Holz und Leder dominieren den Innenraum, nichts anderes erwartet ein Kunde von einem Rolls-Royce. Die Verarbeitung ist sprichwörtlich und jeder, der heute vor einem Exemplar in dem von der Szene immer beliebteren „Originalzustand mit etwas Patina“ steht, kann die Qualität sehen, fühlen und sogar riechen, wenn der Vorbesitzer nicht gerade wie einst Churchill Zigarren liebte. Das alles hatte natürlich seinen Preis, aber ein Bonmot sagt, wer bei einem Rolls-Royce danach fragt, kann ihn sich eh nicht leisten. Interessant ist hier vielleicht die Ergänzung, dass das sehr erfolgreiche Flugmotorenwerk Rolls-Royce die Automobilherstellung damals eher als Ergänzung und Traditionspflege betrieb, ein wirklicher Gewinn niemals erzielt werden konnte.
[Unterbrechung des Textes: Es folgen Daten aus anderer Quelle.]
Lemma rev_app a b : String.rev (a +:+ b) = String.rev b +:+ String.rev a.
Proof.
  induction a as [|c a IH]; [by rewrite str_app_nil|]. rewrite str_cons_app.
  change (String.rev (String c (a +:+ b))) with (String.rev_app (a +:+ b) (String c "")).
  change (String.rev (String c a)) with (String.rev_app a (String c "")).
  by rewrite !rev_app_acc, IH, str_app_assoc.
Qed.

Lemma rev_rev s : String.rev (String.rev s) = s.
Proof.
  induction s as [|c s IH]; [done|].
  change (String.rev (String c s)) with (String.rev_app s (String c "")).
  by rewrite rev_app_acc, rev_app, IH.
Qed.

Lemma trim_trim s : trim (trim s) = trim s.
Proof.
  unfold trim at 1. unfold trim_start.
  destruct (drop_ws_spec ws2 ws3 s) as (Hb & _ & _). set (t := drop_ws ws2 ws3 s) in *.
  assert (trim s = trim_end t) as -> by done.
  set (b2 := λ a b, ws2 b a). set (b3 := λ a b c, ws3 c b a).
  assert (∃ d, t = trim_end t +:+ d) as [d Hd].
  { destruct (drop_ws_spec b2 b3 (String.rev t)) as (_ & [d Hd] & _). exists (String.rev d).
    unfold trim_end. fold b2 b3. apply (f_equal String.rev) in Hd. by rewrite rev_rev, rev_app in Hd. }
  destruct (drop_ws_spec ws2 ws3 (trim_end t)) as (_ & _ & Hs).
  rewrite Hs by (rewrite Hd in Hb; by apply begins_ws_prefix in Hb).
  unfold trim_end. fold b2 b3. rewrite rev_rev.
  destruct (drop_ws_spec b2 b3 (String.rev t)) as (He & _ & _).
  destruct (drop_ws_spec b2 b3 (drop_ws b2 b3 (String.rev t))) as (_ & _ & Hi). by rewrite Hi.
Qed.

(** ** A rewritten request *)

Lemma starts_contains n s : starts_with n s = true → contains n s = true.
Proof. intros Hs. destruct s; simpl; by rewrite Hs. Qed.

Lemma contains_app a n b : contains n (a +:+ (n +:+ b)) = true.
Proof.
  induction a as [|c a IH].
  - apply starts_contains, starts_with_true. by exists b.
  - rewrite str_cons_app. simpl. rewrite IH. by rewrite orb_true_r.
Qed.

(** A header of a rewritten request, whatever the order of the map. *)
Lemma map_header_wire version out entries name w :
  good_headers version out → entries ≡ₚ map_to_list out →
  HEADER_WIRE_CASING !! to_ascii_lowercase name = Some w →
  to_ascii_lowercase w = to_ascii_lowercase name →
  map_header entries name = out !! w.
Proof.
  intros Hg Hp Hw Hl. unfold map_header.
  destruct (find _ entries) as [[k v]|] eqn:Hf.
  - apply find_some in Hf as [Hin Hk%String.eqb_eq]. simpl in *.
    apply list_elem_of_In in Hin. rewrite Hp in Hin. apply elem_of_map_to_list in Hin.
    destruct (Hg k v Hin) as [[_ Hc] _]. rewrite <- Hk in Hw. apply resolve_to in Hw. congruence.
  - symmetry. simpl. destruct (out !! w) as [v|] eqn:Hv; [|done]. exfalso.
    apply elem_of_map_to_list in Hv. rewrite <- Hp in Hv. apply list_elem_of_In in Hv.
    apply (find_none _ _ Hf) in Hv. simpl in Hv. by rewrite Hl, String.eqb_refl in Hv.
Qed.

Lemma betas_nodup model body : NoDup (compute_betas_for_request model body).
Proof.
  unfold compute_betas_for_request. destruct (strip_1m_suffix model) as [base m].
  generalize (contains "haiku" (to_ascii_lowercase base)), (contains "claude-3-" (to_ascii_lowercase base)),
    (request_has_active_thinking body), (request_has_effort body).
  cbv zeta. match goal with |- context [negb _ && ?cm] => generalize cm end.
  intros cm haiku c3 th ef. apply (bool_decide_eq_true_1 (NoDup _)).
  by destruct m, cm, haiku, c3, th, ef; vm_compute.
Qed.

Lemma api_headers_beta `{Digest} env betas body d : api_headers env betas body d !! "anthropic-beta" = Some betas.
Proof. unfold api_headers. find_header. Qed.

Lemma client_headers_beta `{Digest} headers env betas body d :
  ∃ incoming, client_headers headers env betas body d !! "anthropic-beta" = Some (merge_anthropic_beta betas incoming).
Proof. unfold client_headers. eexists. apply lookup_insert_eq. Qed.

(** The tokens of the beta header: trimmed, each once, and all that are required. *)
Lemma sent_betas `{Digest} headers account ct model body d v :
  rewrite_headers headers account ct model body d !! "anthropic-beta" = Some v →
  let betas := filter (λ v, negb (is_empty v)) (map trim (split_on "," v)) in
  NoDup betas ∧ ∀ t, t ∈ compute_betas_for_request model body → t ∈ betas.
Proof.
  assert (∀ l, Forall (λ t, trim t = t ∧ t ≠ "") l → NoDup l →
    filter (λ v, negb (is_empty v)) (map trim l) = l) as Hid.
  { intros l Hl _. induction Hl as [|t l [Ht Hne] _ IH]; [done|]. simpl. rewrite Ht.
    rewrite filter_cons_True by (by destruct t). by rewrite IH. }
  intros Hv. cbv zeta. unfold rewrite_headers in Hv. destruct (bool_decide _).
  - rewrite api_headers_beta in Hv. apply (inj Some) in Hv as <-.
    rewrite betas_split, Hid; [split; [apply betas_nodup|done]| |apply betas_nodup].
    apply Forall_forall. intros t Ht. by apply betas_trimmed in Ht.
  - match type of Hv with client_headers ?hs ?e ?bs ?bm ?dd !! _ = _ =>
      destruct (client_headers_beta hs e bs bm dd) as [incoming Hi] end.
    rewrite Hi in Hv. apply (inj Some) in Hv as <-. clear Hi.
    assert (fresh_tokens [] (split_on "," incoming ++ split_on "," (beta_header_for_request model body)) ≠ []) as Hne.
    { intros He. assert ("oauth-2025-04-20" ∈ compute_betas_for_request model body) as Hin.
      { unfold compute_betas_for_request. destruct (strip_1m_suffix model). set_solver. }
      pose proof (betas_trimmed _ _ _ Hin) as [Ht _].
      assert ("oauth-2025-04-20" ∈ fresh_tokens [] (split_on "," incoming ++ split_on ","
        (beta_header_for_request model body))) as Hf; [|rewrite He in Hf; set_solver].
      apply elem_of_fresh_tokens. split; [done|]. split; [set_solver|].
      rewrite fmap_app, betas_split. apply elem_of_app. right. rewrite <- Ht. by apply list_elem_of_fmap_2. }
    rewrite merged_tokens, Hid; [|  |apply fresh_tokens_nodup|done].
    + split; [apply fresh_tokens_nodup|]. intros t Ht.
      pose proof (merged_keeps_required model body incoming t Ht) as Hm. by rewrite merged_tokens in Hm.
    + apply Forall_forall. intros t (Hte & _ & (x & -> & _)%list_elem_of_fmap)%elem_of_fresh_tokens.
      split; [apply trim_trim|done].
Qed.

Lemma elem_of_existsb (t : string) l : t ∈ l → existsb (λ b, String.eqb b t) l = true.
Proof. intros Ht%list_elem_of_In. apply existsb_exists. exists t. split; [done|apply String.eqb_refl]. Qed.

Lemma thinking_beta model body t :
  request_thinking_type body = Some t → "thinking-token-count-2026-05-13" ∈ compute_betas_for_request model body.
Proof.
  intros Ht. assert (request_has_active_thinking body = true) as Hact.
  { unfold request_thinking_type, request_has_active_thinking in *.
    destruct (_ ≫= as_str) as [kind|]; simpl in *; [|done]. by destruct (String.eqb kind "disabled"). }
  unfold compute_betas_for_request. destruct (strip_1m_suffix model). rewrite Hact. simpl. set_solver.
Qed.

Lemma api_headers_ids `{Digest} env betas body d :
  is_Some (api_headers env betas body d !! "X-Claude-Code-Session-Id")
  ∧ is_Some (api_headers env betas body d !! "x-client-request-id").
Proof. unfold api_headers. split; eexists; find_header. Qed.

Lemma client_headers_ids `{Digest} headers env betas body d :
  is_Some (client_headers headers env betas body d !! "X-Claude-Code-Session-Id")
  ∧ is_Some (client_headers headers env betas body d !! "x-client-request-id").
Proof. unfold client_headers. split; find_header; apply or_insert_some. Qed.

(** C26: A rewritten request raises no anomaly: for an account whose environment can be read,
    whatever the client sent and in whatever order the headers are gone through, the audit of
    the headers that go upstream, for the model and the body that they were made for, finds at
    most that the entry point of an official client is not the one it came with, and for another
    client nothing. *)
Theorem rewritten_requests_unremarkable `{Digest} headers account ct model body d entries env ua stream k :
  env_from_value (normalize_canonical_env_json (acc_canonical_env account)) = Some env →
  entries ≡ₚ map_to_list (rewrite_headers headers account ct model body d) →
  k ∈ ao_mismatches (build_fingerprint_observation account ct ua entries body model stream) →
  k = FM_UaEntrypoint ∧ ct = CT_ClaudeCode
  ∧ user_agent_entrypoint ua ≠ user_agent_entrypoint (default "" (map_header entries "user-agent")).
Proof.
  intros Henv Hp. set (out := rewrite_headers headers account ct model body d) in *.
  assert (parse_canonical_env (acc_canonical_env account) = env) as Hparse.
  { unfold parse_canonical_env. by rewrite Henv. }
  apply current_env in Henv as (Hver & Hbt & Hnode).
  pose proof (rewrite_headers_good headers account ct model body d) as Hg. fold out in Hg.
  pose proof (λ name w, map_header_wire _ out entries name w Hg Hp) as Hmap.
  assert (shows_profile env out) as (Hpkg & Hos & _ & Hrt & agent & Hua & Hcli).
  { rewrite <- Hparse. subst out. unfold rewrite_headers.
    destruct (bool_decide _); [apply api_headers_profile|apply client_headers_profile]. }
  unfold build_fingerprint_observation. rewrite Hparse. unfold beta_tokens.
  rewrite (Hmap "user-agent" "User-Agent"), (Hmap "anthropic-beta" "anthropic-beta"),
    (Hmap "x-stainless-package-version" "X-Stainless-Package-Version"),
    (Hmap "x-stainless-os" "X-Stainless-OS"), (Hmap "x-stainless-runtime-version" "X-Stainless-Runtime-Version"),
    (Hmap "x-claude-code-session-id" "X-Claude-Code-Session-Id"),
    (Hmap "x-client-request-id" "x-client-request-id") by (vm_compute; reflexivity).
  assert (∃ v, out !! "anthropic-beta" = Some v) as [v Hbeta] by (destruct (required_betas_sent headers account ct model body d)
    as (v & Hv & _); by exists v).
  assert (is_Some (out !! "X-Claude-Code-Session-Id") ∧ is_Some (out !! "x-client-request-id")) as [[sid Hsid] [cid Hcid]].
  { subst out. unfold rewrite_headers. destruct (bool_decide _); [apply api_headers_ids|apply client_headers_ids]. }
  rewrite Hua, Hbeta, Hpkg, Hos, Hrt, Hsid, Hcid, Hver, Hbt. cbn [default from_option id].
  destruct (sent_betas headers account ct model body d v Hbeta) as [Hnd Hreq].
  set (betas := filter _ (map trim (split_on "," v))) in *. clearbody betas.
  assert (contains CLAUDE_CODE_VERSION agent = true) as ->.
  { rewrite <- Hver. destruct Hcli as [rest [-> | ->]]; apply contains_app. }
  assert (existsb (λ r, negb (existsb (λ b, String.eqb b r) betas)) (compute_betas_for_request model body) = false) as ->.
  { apply not_true_iff_false. intros (r & Hr%list_elem_of_In & Hn)%existsb_exists.
    apply Hreq, elem_of_existsb in Hr. by rewrite Hr in Hn. }
  rewrite (bool_decide_eq_true_2 _ Hnd).
  assert (opt_is_some (request_thinking_type body)
    && negb (existsb (λ b, String.eqb b "thinking-token-count-2026-05-13") betas) = false) as ->.
  { destruct (request_thinking_type body) eqn:Hth; [|done]. simpl. apply negb_false_iff, elem_of_existsb, Hreq.
    by apply thinking_beta with s. }
  assert (∀ o s, o = Some s → opt_neq o s = false) as Hneq.
  { intros o s ->. unfold opt_neq. by rewrite bool_decide_eq_true_2. }
  rewrite !Hneq by done. rewrite !String.eqb_refl. cbn [request_observation ao_mismatches opt_is_some].
  unfold flag_if. cbn [negb orb app]. rewrite app_nil_r. clear - k.
  destruct (bool_decide_reflect (ct = CT_ClaudeCode)) as [Hct|]; cbn [andb]; [|by intros ?%elem_of_nil].
  destruct (String.eqb_spec (user_agent_entrypoint ua) (user_agent_entrypoint agent)); cbn [negb];
    [by intros ?%elem_of_nil|by intros ->%list_elem_of_singleton].
Qed.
Bei den Karossiers allerdings sah man das natürlich anders, sie wirtschafteten durchaus erfolgreich. Wie viele Drophead Coupés aber auf Basis des Silver Cloud entstanden, lässt sich heute kaum mehr sagen, Quellen sprechen von 22 bei H. J. Mulliner und 3 bei James Young oder nennen gar nur „eine Handvoll“.

Zeitzeugen.

Ein zeitgenössischer Tester der Limousine zeigte sich in „auto motor und sport“ 1957 sehr beeindruckt. Gelobt wurden vor allem der überwältigende Komfort und die Mühelosigkeit des Fahrens. Prophetisch gar war der Satz: „Ganz bestimmt wird man sich in der heutigen Zeit ein Auto suchen müssen, das dem Rolls-Royce in der Lebensdauer gleichkommt.“

Ein Rolls-Royce Silver Cloud Drophead Coupé wurde niemals einfach verbraucht, manchmal natürlich verkauft, doch sehr oft an die nächste Generation weitergereicht. Er stand und steht wie kein anderer für Beständigkeit, Tradition und Stil. Er hat etwas von einem Landsitz an sich. Nur mit Rädern.